ASSIGNMENT >> Among the entries below, find how many lines carry the word "attempt" and state only that figure.
DATA: Begin
(** The same functions when they are called at another time. *)
Definition tfunc_at (now : Clock) (g : tfunc) : tfunc :=
  match g with FTimestamp _ => FTimestamp now | FDate _ => FDate now | _ => g end.

Definition funcs_at (now : Clock) (f : FuncMap) : FuncMap := tfunc_at now <$> f.

(** Errors; a panic is one of them. *)
Inductive derr := EPanic | EMsg (s : string).

Definition ewrap (s : string) (e : derr) : derr :=
  match e with EPanic => EPanic | EMsg t => EMsg (s +:+ ": " +:+ t) end.

(** ** What is used of the standard library *)

Class Std := {
  re_compile : string -> option string;             (* the error of regexp.Compile *)
  re_match : string -> string -> bool;
  fmt_float : spec_float -> string;                 (* the verb %v *)
  fmt_dur : Z -> string;
  ParseDuration : string -> Res string Z;
  ParseCron : string -> option string;              (* the error of cron.ParseStandard *)
  parse_template : string -> FuncMap -> option string;  (* the error, as getTemplateError words it *)
  execute : string -> FuncMap -> Res string string;     (* executes a template that parses *)
  Marshal : fieldmap -> Res string string;          (* json.Marshal of a message *)
  GOOS : string;                                    (* runtime.GOOS *)
  MarshalRoutes : list Route -> Res string string;
  ParseIP : string -> option string;                (* the address as it is printed *)
  To4 : string -> bool;                             (* whether it is an IPv4 address *)
  ParseURL : string -> Res string URL;
  header_Get : header -> string -> string;
  base64 : string -> string;
  base64_decode : string -> Res string string;
  canonical : string -> string;                     (* the canonical form of a header key *)
  multipart : tagmap -> list (string * string * string) -> string * string;  (* content type and body *)
  X509KeyPair : string -> string -> option string;  (* the error *)
  AppendCertsFromPEM : string -> bool;
  quote : string -> string;                         (* the verb %q *)
  json_string : string -> string;                   (* the JSON text of a string *)
  MaxMsgSize : Z
}.

(** ** success.go *)

Record SuccessOption := mkOption {
  Is : string; IsNot : string; MatchRegex : string; NotMatchRegex : string;
  matchRe : option string; notMatchRe : option string;
  Contains : string; NotContains : string
}.

Record ValueSuccess := mkValue { Op : string; Target : spec_float }.

Section success.
Context `{Std}.

(** The error, or none. *)
Definition check (s : SuccessOption) (val prompt : string) : option string :=
  if negb (Is s =? "")%string then
    if negb (Is s =? val)%string then Some (prompt +:+ ": expect to be `" +:+ Is s +:+ "', got `" +:+ val +:+ "'") else None
  else if negb (IsNot s =? "")%string then
    if (IsNot s =? val)%string then Some (prompt +:+ ": shoud not be " +:+ IsNot s) else None
  else
    match matchRe s with
    | Some re =>
        if negb (re_match re val)
        then Some (prompt +:+ ": regex `" +:+ MatchRegex s +:+ "` match `" +:+ val +:+ "' failed") else None
    | None => None
    end ∪
    match notMatchRe s with
    | Some re =>
        if re_match re val
        then Some (prompt +:+ ": regex `" +:+ NotMatchRegex s +:+ "' should not match `" +:+ val +:+ "'") else None
    | None => None
    end ∪
    (if negb (Contains s =? "")%string then
       if negb (has_substring val (Contains s))
       then Some (prompt +:+ ": do not contains `" +:+ Contains s +:+ "', got `" +:+ val +:+ "'") else None
     else None) ∪
    (if negb (NotContains s =? "")%string then
       if has_substring val (NotContains s)
       then Some (prompt +:+ ": should not contains `" +:+ NotContains s +:+ "', got `" +:+ val +:+ "'") else None
     else None).

Definition vcheck (v : ValueSuccess) (val : spec_float) : option string :=
  let say (s : string) := Some (fmt_float val +:+ s +:+ fmt_float (Target v)) in
  match Op v with
  | "eq" => if negb (SFeqb val (Target v)) then say " is not equal to target " else None
  | "lt" => if SFleb (Target v) val then say " is greater equal than target " else None
  | "leq" => if SFltb (Target v) val then say " is greater than target " else None
  | "gt" => if SFleb val (Target v) then say " is less than target " else None
  | "geq" => if SFltb val (Target v) then say " is less equal than target " else None
  | _ => None
  end%string.

(** Regular expressions are compiled in place. *)
Definition genReg : SM SuccessOption derr unit :=
  v <~ sget ;;
  swhen (negb (MatchRegex v =? "")%string)
    match re_compile (MatchRegex v) with
    | Some e => sfail (EMsg e)
    | None => smod (fun v => v{{matchRe := Some (MatchRegex v)}})
    end ;;;
  swhen (negb (NotMatchRegex v =? "")%string)
    match re_compile (NotMatchRegex v) with
    | Some e => sfail (EMsg e)
    | None => smod (fun v => v{{notMatchRe := Some (NotMatchRegex v)}})
    end.
End success.

(** ** Computations on parts *)

(** On each element of a list in place, up to the first error. *)
Fixpoint each {A E} (m : SM A E unit) (l : list A) : Res E unit * list A :=
  match l with
  | [] => (Ok tt, [])
  | x :: l' =>
      match m x with
      | (Ok _, x') => let '(r, l'') := each m l' in (r, x' :: l'')
      | (Err e, x') => (Err e, x' :: l')
      end
  end.

(** On each element of two lists of one shape: the raw one is read, the other changed; a
    missing element of the other one is an index out of range. *)
Fixpoint each2 {A B} (m : A -> SM B derr unit) (raw : list A) (l : list B) : Res derr unit * list B :=
  match raw, l with
  | [], _ => (Ok tt, l)
  | _ :: _, [] => (Err EPanic, [])
  | a :: raw', x :: l' =>
      match m a x with
      | (Ok _, x') => let '(r, l'') := each2 m raw' l' in (r, x' :: l'')
      | (Err e, x') => (Err e, x' :: l')
      end
  end.

(** A computation on a part, within the whole. *)
Definition zoom {S P E A} (get : S -> P) (put : P -> S -> S) (m : SM P E A) : SM S E A :=
  fun s => let '(r, p) := m (get s) in (r, put p s).

(** ** task.go *)

Record Task := mkTask {
  ExternalID : string; Name : string; AK : string; PostURL : string; CurStatus : string;
  Frequency : string; Region : string; OwnerExternalID : string; WorkspaceLanguage : string;
  TagsInfo : string; DFLabel : string; ScheduleType : string; Crontab : string;
  Tags : tagmap; UpdateTime : Z;
  ConfigVars : list ConfigVar; ExtractedVars : list ConfigVar; CustomVars : list ConfigVar;
  taskJSONString : string; t_rawTask : string; Disabled : Z; isTemplate : bool;
  globalVars : gmap string (string * bool);     (* values and secrecy by identifier *)
  t_option : option tagmap; fm : option FuncMap
}.

Definition zero_task : Task :=
  mkTask "" "" "" "" "" "" "" "" "" "" "" "" "" ∅ 0 [] [] [] "" "" 0 false ∅ None None.

(** What a kind of task implements; [N] is what the network answers. *)
Class TaskChild (C N : Type) := {
  c_task : C -> Task;
  c_put : Task -> C -> C;
  c_run : N -> SM C derr unit;
  c_init : SM C derr unit;
  c_check : C -> option derr;
  c_clear : C -> C;
  c_checkResult : C -> list string * bool;
  c_getResults : Z -> C -> tagmap * fieldmap;     (* at a time in microseconds *)
  c_renderTemplate : FuncMap -> SM C derr unit;
  c_getRawTask : C -> string -> Res string string;
  c_setReqError : string -> C -> C;
  c_getHostName : C -> Res string (list string);
  c_class : C -> string
}.

#[global] Hint Mode TaskChild ! - : typeclass_instances.

Definition ClassHTTP : string := "HTTP".
Definition ClassTCP : string := "TCP".
Definition ClassWebsocket : string := "WEBSOCKET".
Definition ClassICMP : string := "ICMP".
Definition ClassSSL : string := "SSL".
Definition ClassMulti : string := "MULTI".
Definition StatusStop : string := "stop".
Definition ScheduleTypeCron : string := "crontab".
Definition ScheduleTypeFrequency : string := "frequency".
Definition TypeVariableGlobal : string := "global".

(** The kinds of tasks. *)
Inductive kind := KHTTP | KMulti | KBrowser | KTCP | KWebsocket | KICMP | KGRPC | KSSL | KNetPath.

Definition CreateTaskChild (taskType : string) : Res string kind :=
  match taskType with
  | "http" | "https" | "HTTP" => Ok KHTTP
  | "multi" | "MULTI" => Ok KMulti
  | "headless" | "browser" | "BROWSER" => Ok KBrowser
  | "tcp" | "TCP" => Ok KTCP
  | "websocket" | "WEBSOCKET" => Ok KWebsocket
  | "icmp" | "ICMP" => Ok KICMP
  | "grpc" | "GRPC" => Ok KGRPC
  | "ssl" | "SSL" => Ok KSSL
  | "netpath" | "NETPATH" => Ok KNetPath
  | _ => Err ("unknown task type " +:+ taskType)
  end%string.
#[export] Instance icmp_child `{Std} `{Json ICMPTask} : TaskChild ICMPTask icmp_net := {
  c_task := icmp_task; c_put := fun x t => t{{icmp_task := x}}; c_run := icmp_run; c_init := icmp_init;
  c_check := icmp_check; c_clear := icmp_clear; c_checkResult := icmp_checkResult;
  c_getResults := fun _ => icmp_getResults; c_renderTemplate := icmp_renderTemplate Unmarshal;
  c_getRawTask := fun _ => raw_task "icmp"; c_setReqError := fun e t => t{{icmp_reqError := e}};
  c_getHostName := fun t => Ok [icmp_Host t];
  c_class := fun _ => ClassICMP
}.
(* ===== verification/DialMulti.v ===== *)
(** * Dial testing: tasks of several steps ([src/dialtesting/multi.go])

    A step waits or runs an HTTP task built from its text, with retries; what a script
    extracts is handed to the later steps.  The answers of the network are given per step
    and attempt.  Waiting and the intervals between attempts only take time. *)

From S2P Require Import Prelude GoNum GoStrings DialTask DialNet DialTls DialHttp.

Record MultiStepRetry := mkRetry { Retry : Z; Interval : Z }.

Record MultiExtractedVar := mkExtracted { x_Name : string; x_Field : string; x_Secure : bool; x_Value : string }.

Definition stepTypeHTTP : string := "http".
Definition stepTypeWait : string := "wait".

Record MultiStep := mkStep {
  s_Type : string; s_Name : string; AllowFailure : bool; s_Retry : option MultiStepRetry; TaskString : string;
  s_Value : Z; s_ExtractedVars : list MultiExtractedVar;
  s_result : option fieldmap; s_postScript : option ScriptResult
}.

Record MultiTask := mkMulti {
  multi_task : Task; Steps : list MultiStep;
  multi_postScript : option ScriptResult; duration : Z; extractedVars : list MultiExtractedVar;
  lastStep : Z; lastHTTPStep : Z
}.

(** Answers: per step and attempt the network, the hook before a run and the clock, with its readings when
    templates are rendered to initialise a task and when they are rendered to run it; per
    step the time it starts; the time of the whole run. *)
Record multi_net := mkMultiNet {
  mn_http : nat -> nat -> http_net; mn_hook : option (nat -> nat -> option string);
  mn_now : nat -> nat -> Z; mn_clock : nat -> nat -> bool -> Clock; mn_start : nat -> Z; mn_duration : Z
}.

Definition zero_http : HTTPTask :=
  mkHTTP zero_task "" "" "" "" [] None None None false None RBNil None 0 "" None None
    fzero fzero fzero fzero fzero "" None 0 0 "" 0 (mkTls false "" None []).

Definition multi_clear (t : MultiTask) : MultiTask :=
  t{{duration := 0; extractedVars := []; lastStep := -1; lastHTTPStep := -1;
     Steps ::= map (fun s => s{{s_result := None}})}}.

Definition is_OK (r : fieldmap) : bool := match r !! "status" with Some (FStr s) => (s =? "OK")%string | _ => false end.

(** A variable as a result shows it. *)
Definition x_mask (v : MultiExtractedVar) : MultiExtractedVar :=
  mkExtracted (x_Name v) (x_Field v) (x_Secure v) (if x_Secure v then "" else x_Value v).
Lemma ping_loop_replies doPing n : forall i st rtts,
  (forall k, (i <= k < i + n)%nat -> exists r, doPing k = Ok r) ->
  exists st', ping_loop n i doPing st rtts = Ok (st', rtts ++ replies doPing i n) /\
    PacketsSent st' = PacketsSent st + Z.of_nat n /\
    PacketsRecv st' = PacketsRecv st + zlen (replies doPing i n) /\
    MinRtt st' = MinRtt st /\ AvgRtt st' = AvgRtt st /\ MaxRtt st' = MaxRtt st.
Proof.
  induction n as [|n IH]; intros i st rtts Hk; simpl.
  - exists st. unfold replies. unfold zlen. simpl. rewrite app_nil_r. repeat split; lia.
  - destruct (Hk i) as [r Hr]; [lia|]. rewrite replies_S, Hr.
    assert (Hk' : forall k, (S i <= k < S i + n)%nat -> exists r, doPing k = Ok r) by (intros; apply Hk; lia).
    destruct st as [loss sent recv mi av ma sd].
    destruct r as [r|]; simpl; unfold constant.
    + destruct (IH (S i) (mkPing loss (sent + 1) (recv + 1) mi av ma sd) (rtts ++ [r]) Hk') as (st' & -> & E1 & E2 & E3).
      exists st'. rewrite <- app_assoc. simpl in *. rewrite zlen_cons. split_and!; [done|lia|lia|apply E3..].
    + match goal with |- context [ping_loop n _ _ ?st _] => destruct (IH (S i) st rtts Hk') as (st' & -> & E1 & E2 & E3) end.
      exists st'. simpl in *. split_and!; [done|lia|lia|apply E3..].
Qed.

(** The number of pings that a count asks for. *)
Definition ping_count (count : Z) : Z := if count <=? 0 then 3 else count.

Lemma replies_count doPing i n : zlen (replies doPing i n) <= Z.of_nat n.
Proof.
  revert i. induction n as [|n IH]; intros i; [done|]. specialize (IH (S i)). rewrite replies_S.
  destruct (doPing i) as [[r|]|e]; rewrite ?zlen_cons; lia.
Qed.

Definition times_ok (st : pingStat) (l : list Z) : Prop :=
  match l with
  | [] => MinRtt st = 0 /\ AvgRtt st = 0 /\ MaxRtt st = 0
  | r :: l' => MinRtt st = lowest r l' /\ MaxRtt st = highest r l' /\ MinRtt st <= AvgRtt st <= MaxRtt st
  end.

Lemma ping_summary_bounds conv st l :
  MinRtt st = 0 -> AvgRtt st = 0 -> MaxRtt st = 0 -> Forall (fun r => 0 <= r < 2 ^ 62) l ->
  let st' := ping_summary conv st l in
  PacketsSent st' = PacketsSent st /\ PacketsRecv st' = PacketsRecv st /\ times_ok st' l.
Proof.
  intros M A X Hl. unfold ping_summary. destruct l as [|r l].
  - destruct st. simpl in *. destruct (0 <? _); done.
  - destruct (rtt_loop_bounds (r :: l) 0 st{{MinRtt := r; MaxRtt := r; AvgRtt := r}} fzero) as (B1 & B2 & B3 & B4 & B5);
      [lia|inversion Hl; subst; unfold constant in *; simpl in *; lia..|done|].
    destruct (rtt_loop _ _ _ _) as [[loss sent recv mi av ma sd] m2]. simpl in *.
    destruct (1 <? _); simpl; destruct (0 <? sent); simpl; unfold lowest, highest, constant in *; simpl in *;
      rewrite Z.min_id in B1; rewrite Z.max_id in B2; by destruct st.
Qed.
DATA: End
ANSWER TO THIS TASK >> 2